Every record that follows must be returned word for word.

__________________________________________________

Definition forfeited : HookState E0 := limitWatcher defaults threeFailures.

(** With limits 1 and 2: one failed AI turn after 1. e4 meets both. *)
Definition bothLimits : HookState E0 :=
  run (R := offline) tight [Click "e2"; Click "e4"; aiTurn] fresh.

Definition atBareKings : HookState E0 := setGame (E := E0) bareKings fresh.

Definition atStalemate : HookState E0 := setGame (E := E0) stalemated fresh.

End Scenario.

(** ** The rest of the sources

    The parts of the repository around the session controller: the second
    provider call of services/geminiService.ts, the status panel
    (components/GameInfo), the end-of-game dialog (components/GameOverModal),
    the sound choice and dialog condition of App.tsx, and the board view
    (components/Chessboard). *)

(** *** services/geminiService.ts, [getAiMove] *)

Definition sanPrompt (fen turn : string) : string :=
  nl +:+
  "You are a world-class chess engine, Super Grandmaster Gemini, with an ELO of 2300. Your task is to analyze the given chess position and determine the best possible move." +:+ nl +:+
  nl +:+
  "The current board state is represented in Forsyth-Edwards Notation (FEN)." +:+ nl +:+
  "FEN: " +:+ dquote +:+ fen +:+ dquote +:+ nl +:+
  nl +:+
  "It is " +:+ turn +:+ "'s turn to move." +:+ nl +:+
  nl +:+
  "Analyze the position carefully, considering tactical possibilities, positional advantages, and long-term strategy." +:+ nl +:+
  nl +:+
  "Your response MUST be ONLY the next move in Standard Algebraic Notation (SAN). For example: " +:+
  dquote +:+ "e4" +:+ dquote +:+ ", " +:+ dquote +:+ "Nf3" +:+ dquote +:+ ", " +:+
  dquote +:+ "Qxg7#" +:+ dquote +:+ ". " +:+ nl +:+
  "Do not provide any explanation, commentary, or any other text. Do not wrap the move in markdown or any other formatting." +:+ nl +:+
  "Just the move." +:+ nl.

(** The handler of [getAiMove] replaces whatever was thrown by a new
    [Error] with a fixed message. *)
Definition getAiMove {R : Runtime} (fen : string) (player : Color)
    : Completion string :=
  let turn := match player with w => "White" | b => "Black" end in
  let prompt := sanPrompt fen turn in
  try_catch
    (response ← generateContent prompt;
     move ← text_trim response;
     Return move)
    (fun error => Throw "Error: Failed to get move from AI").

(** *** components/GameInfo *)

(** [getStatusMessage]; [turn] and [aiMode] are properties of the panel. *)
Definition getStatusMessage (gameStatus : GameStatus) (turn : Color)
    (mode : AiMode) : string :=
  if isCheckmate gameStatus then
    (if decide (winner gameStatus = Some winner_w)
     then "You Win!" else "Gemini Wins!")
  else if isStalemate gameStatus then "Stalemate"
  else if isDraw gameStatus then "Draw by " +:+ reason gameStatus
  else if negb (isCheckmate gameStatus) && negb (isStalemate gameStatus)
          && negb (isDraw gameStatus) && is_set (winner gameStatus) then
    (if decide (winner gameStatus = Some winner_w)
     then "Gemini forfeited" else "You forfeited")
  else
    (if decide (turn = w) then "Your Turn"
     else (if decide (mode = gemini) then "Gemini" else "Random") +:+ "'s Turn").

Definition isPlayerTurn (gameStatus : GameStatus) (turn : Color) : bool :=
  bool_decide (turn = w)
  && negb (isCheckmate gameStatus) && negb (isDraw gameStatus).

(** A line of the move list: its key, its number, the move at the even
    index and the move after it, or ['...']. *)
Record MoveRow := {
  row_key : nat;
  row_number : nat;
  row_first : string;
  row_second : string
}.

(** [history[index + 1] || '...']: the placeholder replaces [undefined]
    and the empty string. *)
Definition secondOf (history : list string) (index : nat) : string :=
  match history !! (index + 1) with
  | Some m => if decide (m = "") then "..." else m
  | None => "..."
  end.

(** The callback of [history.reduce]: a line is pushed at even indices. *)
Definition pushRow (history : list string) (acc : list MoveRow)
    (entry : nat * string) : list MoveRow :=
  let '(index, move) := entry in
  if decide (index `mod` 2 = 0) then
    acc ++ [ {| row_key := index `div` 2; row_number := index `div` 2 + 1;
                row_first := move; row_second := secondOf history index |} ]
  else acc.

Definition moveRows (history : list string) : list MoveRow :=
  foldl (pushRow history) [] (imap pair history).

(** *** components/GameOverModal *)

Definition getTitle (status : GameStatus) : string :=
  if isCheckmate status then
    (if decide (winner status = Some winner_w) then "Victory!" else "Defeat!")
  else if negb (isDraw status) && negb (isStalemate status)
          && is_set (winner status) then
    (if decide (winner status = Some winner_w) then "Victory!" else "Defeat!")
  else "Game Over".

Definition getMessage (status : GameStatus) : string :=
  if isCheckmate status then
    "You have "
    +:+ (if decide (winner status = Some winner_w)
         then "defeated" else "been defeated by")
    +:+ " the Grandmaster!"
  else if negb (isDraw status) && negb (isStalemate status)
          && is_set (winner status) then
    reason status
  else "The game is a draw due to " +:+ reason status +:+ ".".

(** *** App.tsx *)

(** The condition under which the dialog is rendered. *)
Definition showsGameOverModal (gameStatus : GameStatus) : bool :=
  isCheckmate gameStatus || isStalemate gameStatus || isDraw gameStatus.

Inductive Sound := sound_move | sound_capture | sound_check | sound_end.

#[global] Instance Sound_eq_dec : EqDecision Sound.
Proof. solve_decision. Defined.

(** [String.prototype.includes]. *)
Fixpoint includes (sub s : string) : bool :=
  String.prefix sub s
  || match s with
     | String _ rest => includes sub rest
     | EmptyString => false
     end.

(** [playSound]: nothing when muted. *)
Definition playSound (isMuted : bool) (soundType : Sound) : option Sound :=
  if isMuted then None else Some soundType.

__________________________________________________

Response area:
Definition forfeited : HookState E0 := limitWatcher defaults threeFailures.

(** With limits 1 and 2: one failed AI turn after 1. e4 meets both. *)
Definition bothLimits : HookState E0 :=
  run (R := offline) tight [Click "e2"; Click "e4"; aiTurn] fresh.

Definition atBareKings : HookState E0 := setGame (E := E0) bareKings fresh.

Definition atStalemate : HookState E0 := setGame (E := E0) stalemated fresh.

End Scenario.

(** ** The rest of the sources

    The parts of the repository around the session controller: the second
    provider call of services/geminiService.ts, the status panel
    (components/GameInfo), the end-of-game dialog (components/GameOverModal),
    the sound choice and dialog condition of App.tsx, and the board view
    (components/Chessboard). *)

(** *** services/geminiService.ts, [getAiMove] *)

Definition sanPrompt (fen turn : string) : string :=
  nl +:+
  "You are a world-class chess engine, Super Grandmaster Gemini, with an ELO of 2300. Your task is to analyze the given chess position and determine the best possible move." +:+ nl +:+
  nl +:+
  "The current board state is represented in Forsyth-Edwards Notation (FEN)." +:+ nl +:+
  "FEN: " +:+ dquote +:+ fen +:+ dquote +:+ nl +:+
  nl +:+
  "It is " +:+ turn +:+ "'s turn to move." +:+ nl +:+
  nl +:+
  "Analyze the position carefully, considering tactical possibilities, positional advantages, and long-term strategy." +:+ nl +:+
  nl +:+
  "Your response MUST be ONLY the next move in Standard Algebraic Notation (SAN). For example: " +:+
  dquote +:+ "e4" +:+ dquote +:+ ", " +:+ dquote +:+ "Nf3" +:+ dquote +:+ ", " +:+
  dquote +:+ "Qxg7#" +:+ dquote +:+ ". " +:+ nl +:+
  "Do not provide any explanation, commentary, or any other text. Do not wrap the move in markdown or any other formatting." +:+ nl +:+
  "Just the move." +:+ nl.

(** The handler of [getAiMove] replaces whatever was thrown by a new
    [Error] with a fixed message. *)
Definition getAiMove {R : Runtime} (fen : string) (player : Color)
    : Completion string :=
  let turn := match player with w => "White" | b => "Black" end in
  let prompt := sanPrompt fen turn in
  try_catch
    (response ← generateContent prompt;
     move ← text_trim response;
     Return move)
    (fun error => Throw "Error: Failed to get move from AI").

(** *** components/GameInfo *)

(** [getStatusMessage]; [turn] and [aiMode] are properties of the panel. *)
Definition getStatusMessage (gameStatus : GameStatus) (turn : Color)
    (mode : AiMode) : string :=
  if isCheckmate gameStatus then
    (if decide (winner gameStatus = Some winner_w)
     then "You Win!" else "Gemini Wins!")
  else if isStalemate gameStatus then "Stalemate"
  else if isDraw gameStatus then "Draw by " +:+ reason gameStatus
  else if negb (isCheckmate gameStatus) && negb (isStalemate gameStatus)
          && negb (isDraw gameStatus) && is_set (winner gameStatus) then
    (if decide (winner gameStatus = Some winner_w)
     then "Gemini forfeited" else "You forfeited")
  else
    (if decide (turn = w) then "Your Turn"
     else (if decide (mode = gemini) then "Gemini" else "Random") +:+ "'s Turn").

Definition isPlayerTurn (gameStatus : GameStatus) (turn : Color) : bool :=
  bool_decide (turn = w)
  && negb (isCheckmate gameStatus) && negb (isDraw gameStatus).

(** A line of the move list: its key, its number, the move at the even
    index and the move after it, or ['...']. *)
Record MoveRow := {
  row_key : nat;
  row_number : nat;
  row_first : string;
  row_second : string
}.

(** [history[index + 1] || '...']: the placeholder replaces [undefined]
    and the empty string. *)
Definition secondOf (history : list string) (index : nat) : string :=
  match history !! (index + 1) with
  | Some m => if decide (m = "") then "..." else m
  | None => "..."
  end.

(** The callback of [history.reduce]: a line is pushed at even indices. *)
Definition pushRow (history : list string) (acc : list MoveRow)
    (entry : nat * string) : list MoveRow :=
  let '(index, move) := entry in
  if decide (index `mod` 2 = 0) then
    acc ++ [ {| row_key := index `div` 2; row_number := index `div` 2 + 1;
                row_first := move; row_second := secondOf history index |} ]
  else acc.

Definition moveRows (history : list string) : list MoveRow :=
  foldl (pushRow history) [] (imap pair history).

(** *** components/GameOverModal *)

Definition getTitle (status : GameStatus) : string :=
  if isCheckmate status then
    (if decide (winner status = Some winner_w) then "Victory!" else "Defeat!")
  else if negb (isDraw status) && negb (isStalemate status)
          && is_set (winner status) then
    (if decide (winner status = Some winner_w) then "Victory!" else "Defeat!")
  else "Game Over".

Definition getMessage (status : GameStatus) : string :=
  if isCheckmate status then
    "You have "
    +:+ (if decide (winner status = Some winner_w)
         then "defeated" else "been defeated by")
    +:+ " the Grandmaster!"
  else if negb (isDraw status) && negb (isStalemate status)
          && is_set (winner status) then
    reason status
  else "The game is a draw due to " +:+ reason status +:+ ".".

(** *** App.tsx *)

(** The condition under which the dialog is rendered. *)
Definition showsGameOverModal (gameStatus : GameStatus) : bool :=
  isCheckmate gameStatus || isStalemate gameStatus || isDraw gameStatus.

Inductive Sound := sound_move | sound_capture | sound_check | sound_end.

#[global] Instance Sound_eq_dec : EqDecision Sound.
Proof. solve_decision. Defined.

(** [String.prototype.includes]. *)
Fixpoint includes (sub s : string) : bool :=
  String.prefix sub s
  || match s with
     | String _ rest => includes sub rest
     | EmptyString => false
     end.

(** [playSound]: nothing when muted. *)
Definition playSound (isMuted : bool) (soundType : Sound) : option Sound :=
  if isMuted then None else Some soundType.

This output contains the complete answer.